She says she prefers to make these connections in person. When she’s in a wholesaler’s territory, she deliberately introduces herself to as many people at the company as she can, from receptionists to drivers, collecting business cards along the way. She then adds those contacts’ email addresses to her bimonthly newsletter (more on that below). Asking to attend wholesalers’ sales meetings also has paid off for Forster; she says you’re “guaranteed” to be introduced to the GM or president of the company at those events.

Foster also invites distributor employees to the brewery’s taprooms in Sheridan and Cheyenne, buying them rounds. A recent “open house” in Cheyenne was particularly successful, with good attendance from people in varied roles—from accounting to warehouse—at the wholesaler. It removes the formality of an annual business-planning meeting and engenders goodwill; it also helps Black Tooth stay top-of-mind among a broad swath of the wholesaler’s staff.

“They need to know that they’re your people and that you can’t do what you want to do without them,” Forster says. “It’s a lot of personal work.”
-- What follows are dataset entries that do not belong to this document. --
(* ===== verification/Policy.v ===== *)
(** * Policy: the authorization engine of [src/models/policy.rs]

    ACL grants, bucket policy documents with their condition operators, and
    [Authorizer], which decides both.  [urlencoding::decode] and Unicode
    [str::to_lowercase] are parameters ([PolicyEnv]); a JSON number is kept as
    the text [serde_json] prints for it. *)

From Stdlib Require Import SpecFloat Ascii.
From Stdlib Require Import Ascii.
From S2P Require Import Prelude Text Models Wildcard.

(** * F64: [f64] as the policy engine uses it

    [str::parse::<f64>], [f64::total_cmp] and the comparison operators, on the
    IEEE 754 binary64 numbers of the Standard Library's [SpecFloat].  A NaN
    keeps its sign, which [total_cmp] distinguishes. *)

Module F64.

Inductive f64 : Type :=
| FNan (negative : bool)
| FNum (x : spec_float).

Definition prec : Z := 53.
Definition emax : Z := 1024.

(** The value [(-1)^negative * digits * 10^exponent], rounded to nearest, ties
    to even. *)
Definition of_decimal (negative : bool) (digits : N) (exponent : Z) : spec_float :=
  match digits with
  | N0 => S754_zero negative
  | Npos d =>
      if (0 <=? exponent)%Z then
        let m := (Zpos d * 10 ^ exponent)%Z in
        binary_normalize prec emax (if negative then (- m)%Z else m) 0 negative
      else
        let '(q, e, l) :=
          SFdiv_core_binary prec emax (Zpos d) 0 (10 ^ (- exponent)) 0 in
        binary_round_aux prec emax negative q e l
  end.
Lemma wp_clean_uncommitted d Q E C s :
  ok s -> is_dir d s = true -> shape d s ->
  (forall s', agree (private d) s s' -> s' ⊆ s -> clean d s' -> Q tt s') ->
  (forall s', agree (private d) s s' -> s' ⊆ s -> fails E C s') ->
  wp m (clean_uncommitted_stages d) Q E C s.
Proof.
  intros Hok Hd Hsh HQ HF. unfold clean_uncommitted_stages.
  apply wp_bind, wp_sys; [|intros; by eapply HF; [apply agree_refl|..]..].
  intros _. rewrite Hd.
  assert (forall n, n ∈ dir_order (children_of d s) <-> is_Some (s !! join d n)) as Hin.
  { intros n. rewrite (dir_order_perm (children_of d s)). apply elem_of_children_of. }
  assert (NoDup (dir_order (children_of d s))) as Hnd
    by (rewrite (dir_order_perm (children_of d s)); apply NoDup_children).
  apply (wp_for_each _ _ (fun rest s' => agree (private d) s s' /\ s' ⊆ s /\ NoDup rest /\
    (forall n, n ∈ rest -> is_Some (s' !! join d n)) /\
    forall n, stage_name n = true \/ publication_temp n = true -> n ∉ rest -> s' !! join d n = None)).
  - split_and!; [apply agree_refl|done|done|intros n; apply Hin|].
    intros n _ Hn. destruct (s !! join d n) eqn:Ex; [|done]. destruct Hn. apply Hin. by eauto.
  - intros n rest s1 (Ha & Hsub & Hnd1 & Hpres & Hgone). inversion Hnd1 as [|? ? Hnr Hnd2]; subst.
    assert (shape d s1) as Hsh1 by by eapply shape_subset.
    assert (is_dir d s1 = true) as Hd1.
    { rewrite (agree_is_dir _ _ _ _ Ha); [done|by eapply dir_not_scratch|].
      intros Hp. by destruct (private_apart d d BLOB Hp). }
    apply wp_clean_entry; [by apply Ha|done|done|apply Hpres; set_solver|..].
    + intros s2 Ha2 Hsub2 Hother Hgone2. split_and!;
        [by eapply agree_trans|by etrans|done| |].
      * intros n' Hn'. rewrite Hother by (by intros ->). apply Hpres. set_solver.
      * intros n' Hk Hn'. destruct (decide (n' = n)) as [->|Hne]; [by apply Hgone2|].
        rewrite Hother by done. apply Hgone; [done|]. set_solver.
    + intros s2 Ha2 Hsub2. apply HF; [by eapply agree_trans|by etrans].
  - intros s1 (Ha & Hsub & _ & _ & Hgone). apply HQ; [done|done|].
    intros n Hk. apply Hgone; [done|]. apply not_elem_of_nil.
Qed.

End Cleaning.

(** ** The states of a publication *)

Definition marker_id (r : Publication) : option string := pb_marker r ≫= o_version_id.

(** The history entries a record rewrites. *)
Definition rewritten (r : Publication) (id : string) : Prop :=
  id ∈ pb_remove_versions r \/ marker_id r = Some id.

(** The public paths a record rewrites. *)
Definition work (d : path) (r : Publication) (q : path) : Prop :=
  pb_publish r || pb_clear_current r = true /\ (q = join d BLOB \/ q = join d META) \/
  (exists id, rewritten r id /\ at_or_below (ver d id) q) \/
  marker_id r <> None /\ q = join d "versions".
(* ===== verification/PublicationSafety.v ===== *)
(** * PublicationSafety: crash safety of [publish_pair] and [change_history]

    From a settled directory (no decision pending), the two operations leave it
    settled with the old generation, decided, or complete; recovery repeated
    until it returns gives exactly the old or the new generation, and the new
    one if the operation had reported success. *)

From Stdlib Require Import Ascii.
From S2P Require Import Prelude Text Models FsModel Publication FileFacts PublicationFacts.
From S2P Require Import ConcreteEnv.

Section Safety.
Context `{EnvLaws} {m : mode}.
Abbreviation fails := (@fails m).

(** No decision is pending in [d]. *)
Record settled (d : path) (s : fs) : Prop := mkSettled {
  se_ok : ok s;
  se_shape : shape d s;
  se_journal : s !! join d JOURNAL = None;
  se_creatable : creatable d s }.

Lemma dir_creatable d s : ok s -> is_dir d s = true -> creatable d s.
Proof.
  intros Hok Hd q Hq. apply is_dir_true in Hd.
  assert (s !! q = Some Directory) as Hqd.
  { destruct (ok_dir_below s q d _ Hok Hd Hq) as [->|]; done. }
  split; [|congruence]. eapply dir_not_scratch; [done|]. by apply is_dir_true.
Qed.

Lemma creatable_subset d s s' : s' ⊆ s -> creatable d s -> creatable d s'.
Proof.
  intros Hsub Hc q Hq. destruct (Hc q Hq) as [Hs Hf]. split; [done|].
  intros b Hb. apply (Hf b). by eapply lookup_weaken.
Qed.

Lemma settled_step d s s' : settled d s -> agree (private d) s s' -> s' ⊆ s -> settled d s'.
Proof.
  intros Hs Ha Hsub. split.
  - apply Ha, Hs.
  - eapply shape_subset; [done|apply Hs].
  - destruct (s' !! join d JOURNAL) eqn:Ej; [|done].
    eapply lookup_weaken in Ej; [|done]. by rewrite (se_journal d s Hs) in Ej.
  - eapply creatable_subset; [done|apply Hs].
Qed.

Lemma wp_recover_settled d Q E C s :
  settled d s ->
  (forall s', settled d s' -> agree (private d) s s' -> clean d s' -> Q tt s') ->
  (forall s', settled d s' -> agree (private d) s s' -> fails E C s') ->
  wp m (recover_publication d) Q E C s.
Proof.
  intros Hs HQ HF. unfold recover_publication. apply wp_bind, wp_gets.
  destruct (path_exists d s) eqn:Ex; simpl; cycle 1.
  { apply wp_ret, HQ; [done|apply agree_refl|]. apply path_exists_false in Ex.
    intros n _. eapply ok_absent_below; [apply Hs|done|apply below_join]. }
  apply wp_bind, wp_gets. rewrite (proj2 (path_exists_false _ _) (se_journal d s Hs)).
  apply wp_bind, wp_ret.
  assert (is_dir d s = true) as Hd.
  { apply path_exists_true in Ex as [[b|] Hb]; [|by apply is_dir_true].
    destruct (se_creatable d s Hs d (below_refl d)) as [_ Hf]. by destruct (Hf b). }
  apply wp_clean_uncommitted; [apply Hs|done|apply Hs|..]; intros; eauto using settled_step.
Qed.

(** What an operation may change besides the publication itself: private
    files, the spool file it consumes, missing parent directories. *)
Definition caller_area (d : path) (s0 : fs) (input : path -> Prop) (q : path) : Prop :=
  private d q \/ input q \/ below q d = true /\ s0 !! q = None.

(** The spool file is outside the object directory. *)
Definition outside (d : path) (input : path -> Prop) : Prop :=
  forall q, input q -> below d q = false.

Lemma caller_area_inside d s0 input q :
  outside d input -> caller_area d s0 input q -> below d q = true -> private d q \/ q = d.
Proof.
  intros Hout [Hp|[Hi|[Hb _]]] Hd; [by left|by rewrite Hout in Hd|right].
  apply below_spec in Hb as [x Hx]. apply below_spec in Hd as [y Hy]. subst q.
  apply (f_equal length) in Hx as Hl. rewrite !length_app in Hl.
  destruct y; [by rewrite app_nil_r|simpl in Hl; lia].
Qed.

(** Outside the shape's places, anything may change. *)
Lemma shape_out Y d s s' :
  agree Y s s' -> (forall q, Y q -> ~ file_path d q /\ ~ dir_path d q) -> shape d s -> shape d s'.
Proof.
  intros Ha HY Hs. split.
  - intros q Hq. rewrite (agree_at _ _ _ Ha); [by apply (shape_file d s Hs)|by eapply file_path_not_scratch|].
    by intros [? _]%HY.
  - intros q b Hq. rewrite (agree_at _ _ _ Ha); [by apply (shape_dir d s Hs)|by eapply dir_path_not_scratch|].
    by intros [_ ?]%HY.
Qed.

(** Strictly inside the directory. *)
Definition inside (d q : path) : Prop := exists n rest, q = d ++ n :: rest.

Lemma file_path_inside d q : file_path d q -> inside d q.
Proof.
  intros [->|[->|[->|(id & [-> | ->])]]]; unfold inside, ver, join; rewrite <- ?app_assoc.
  - by exists BLOB, [].
  - by exists META, [].
  - by exists JOURNAL, [].
  - by exists "versions", [id; BLOB].
  - by exists "versions", [id; META].
Qed.
Lemma dir_path_inside d q : dir_path d q -> inside d q.
Proof.
  intros [->|[(id & -> & _)|(n & -> & _)]]; unfold inside, ver, join; rewrite <- ?app_assoc.
  - by exists "versions", [].
  - by exists "versions", [id].
  - by exists n, [].
Qed.
Lemma private_inside d q : private d q -> inside d q.
Proof. intros (n & _ & [rest ->]%below_join_inv). by exists n, rest. Qed.

Lemma inside_below d q : inside d q -> below d q = true.
Proof. intros (n & rest & ->). apply below_spec. by eauto. Qed.

Lemma inside_not_above d q : inside d q -> below q d = true -> False.
Proof.
  intros (n & rest & ->) [x Hx]%below_spec. apply (f_equal length) in Hx.
  rewrite !length_app in Hx. simpl in Hx. lia.
Qed.

(** Creating the directory changes nothing inside it. *)
Lemma mkdirs_inside d s s' q : mkdirs d s s' -> inside d q -> s' !! q = s !! q.
Proof.
  intros Hmk Hin. destruct (mkdirs_at _ _ _ Hmk q) as [|(_ & _ & Hb)]; [done|].
  by destruct (inside_not_above d q).
Qed.

Lemma mkdirs_settled d s s' : mkdirs d s s' -> settled d s -> settled d s'.
Proof.
  intros Hmk Hs. split.
  - apply Hmk, Hs.
  - split.
    + intros q Hq. rewrite (mkdirs_inside d s s'); [|done|by apply file_path_inside].
      by apply (shape_file d s (se_shape d s Hs)).
    + intros q b Hq. rewrite (mkdirs_inside d s s'); [|done|by apply dir_path_inside].
      by apply (shape_dir d s (se_shape d s Hs)).
  - rewrite (mkdirs_inside d s s'); [apply Hs|done|by eexists _, []].
  - intros q Hq. destruct (se_creatable d s Hs q Hq) as [Hsc Hf]. split; [done|].
    intros b. destruct (mkdirs_at _ _ _ Hmk q) as [->|(_ & -> & _)]; [apply Hf|done].
Qed.

(** With its parent there, creating a directory adds one entry. *)
Lemma mkdirs_child d n s s' :
  ok s -> is_dir d s = true -> mkdirs (join d n) s s' ->
  s' = s \/ s !! join d n = None /\ s' = <[join d n := Directory]> s.
Proof.
  intros Hok Hd Hmk. apply is_dir_true in Hd.
  assert (forall q, q <> join d n -> s' !! q = s !! q) as Hother.
  { intros q Hq. destruct (mkdirs_at _ _ _ Hmk q) as [|(Hn & _ & Hb)]; [done|].
    apply below_parent in Hb as [Hb|Hb]; [by symmetry in Hb|]. rewrite parent_join in Hb.
    destruct (ok_dir_below s q d _ Hok Hd Hb) as [->|]; congruence. }
  destruct (mkdirs_at _ _ _ Hmk (join d n)) as [Heq|(Hn & Hnew & _)]; [left|right; split; [done|]];
    apply map_eq; intros q; destruct (decide (q = join d n)) as [->|Hne]; rewrite ?lookup_insert_eq; auto.
  rewrite lookup_insert_ne; auto.
Qed.

(** Inside a staging directory there is no public place. *)
Lemma stage_file_out d n x q :
  stage_name n = true -> q = join (join d n) x -> ~ file_path d q /\ ~ dir_path d q.
Proof.
  intros Hn ->. destruct (stage_name_ne _ Hn) as (N1 & N2 & N3 & N4).
  assert (join (join d n) x = d ++ [n; x]) as Heq by (unfold join; by rewrite <- app_assoc).
  rewrite Heq. unfold file_path, dir_path, ver, join. split.
  - intros [Hq|[Hq|[Hq|(id & [Hq|Hq])]]]; rewrite <- ?app_assoc in Hq; apply app_inv_head in Hq; by simplify_eq.
  - intros [Hq|[(id & Hq & _)|(n' & Hq & _)]]; rewrite <- ?app_assoc in Hq; apply app_inv_head in Hq; try congruence.
    all: injection Hq as Hq1 Hq2; congruence.
Qed.

Section Operation.
Variables (d : path) (s0 : fs) (input : path -> Prop).
Hypothesis input_out : outside d input.
Abbreviation X := (caller_area d s0 input).

(** A change by the caller keeps the directory undecided. *)
Lemma undecided_write Y s s' :
  undecided d s0 X s -> agree Y s s' -> (forall q, Y q -> X q) ->
  (forall q, Y q -> ~ file_path d q /\ ~ dir_path d q) -> ~ Y d -> undecided d s0 X s'.
Proof.
  intros Hu Ha HY Hfree Hd. split.
  - apply Ha, Hu.
  - rewrite (agree_is_dir _ _ _ _ Ha); [apply Hu|eapply dir_not_scratch; apply Hu|done].
  - eapply shape_out; [exact Ha|done|apply Hu].
  - rewrite (agree_at _ _ _ Ha); [apply Hu|apply scratch_journal|].
    intros [Hf _]%Hfree. apply Hf. by right; right; left.
  - eapply agree_trans; [apply Hu|]. by eapply agree_weaken.
Qed.

(** A new staging directory exists and is empty. *)
Definition staged (n : string) (s : fs) : Prop :=
  undecided d s0 X s /\ s !! join d n = Some Directory /\
  forall q, below (join d n) q = true -> q <> join d n -> s !! q = None.

(** Status after a failure. *)
Definition idle (s : fs) : Prop := settled d s /\ agree X s0 s.

Lemma undecided_idle s : undecided d s0 X s -> idle s.
Proof.
  intros Hu. split; [|apply Hu]. split; [apply Hu..|]. apply dir_creatable; apply Hu.
Qed.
In her previous role as executive director of the Wyoming Brewers Guild, Forster worked to pass a franchise-reform law, signed in March 2024, that makes it easier for smaller breweries to end their contracts with distributors. The legislation was a compromise between breweries and wholesalers, and the effort introduced Forster to many of them—not always in the most comfortable of circumstances.

Still, the two sides came to consensus, an experience that taught her the value of negotiation and of keeping an open mind when it comes to the middle tier—even during turbulent times.

“Consolidation doesn’t have to be terrifying,” she says. “It can be really disruptive and challenging, but it’s also an opportunity to dig deeper into your relationship with somebody new who might have new energy, new resources, new ideas.”

Clarify Expectations

When staff turnover is high, it’s more critical than ever for breweries and wholesalers to have a clear game plan from which to work collaboratively.

If a particular sales rep or craft manager leaves, could someone new step into that role and know what the sales targets, key accounts, and measurable goals are for a particular brewery? Mansinne, with the Brand Elixir consulting firm, stresses that breweries and other suppliers should set goals for their wholesalers that are specific, measurable, achievable, and time-bound.

“If you just say, ‘I need 500 cases by the end of the year,’ you won’t get it,” Mansinne says. “If you think you can do 500 cases this year, and you specify the top priority accounts, then you can inspect those and say to your distributor, ‘Hey I thought we agreed on A, B, and C on-prem accounts as top-performing in my book. Where are you?’ Then you can hold them accountable.”

Keep in mind that staff turnover means headaches for distributors, not only for their brewery partners. As new wholesaler employees get up to speed, they’ll increasingly rely on breweries to come armed with detailed sales plans. The more specific a brewery can be, Mansinne says, the more likely that wholesaler is to execute. It’s not stepping on their toes—it’s more likely they’ll be grateful for the marching orders.

He offers this mock script: “Hey, Mr. Distributor, thanks for taking my IPA. I have found the success I’ve had to date is 70 percent on-prem and 30 percent retail. I don’t perform well in classic convenience stores, but in the big beer depots where I can have a 20-case stack, I can do well because I have great point-of-sale, and my people go in and out all the time. To boost the on-premise, what I really need are tap handles and your support in executing Friday night beer-and-pizza promos at XYZ bar.”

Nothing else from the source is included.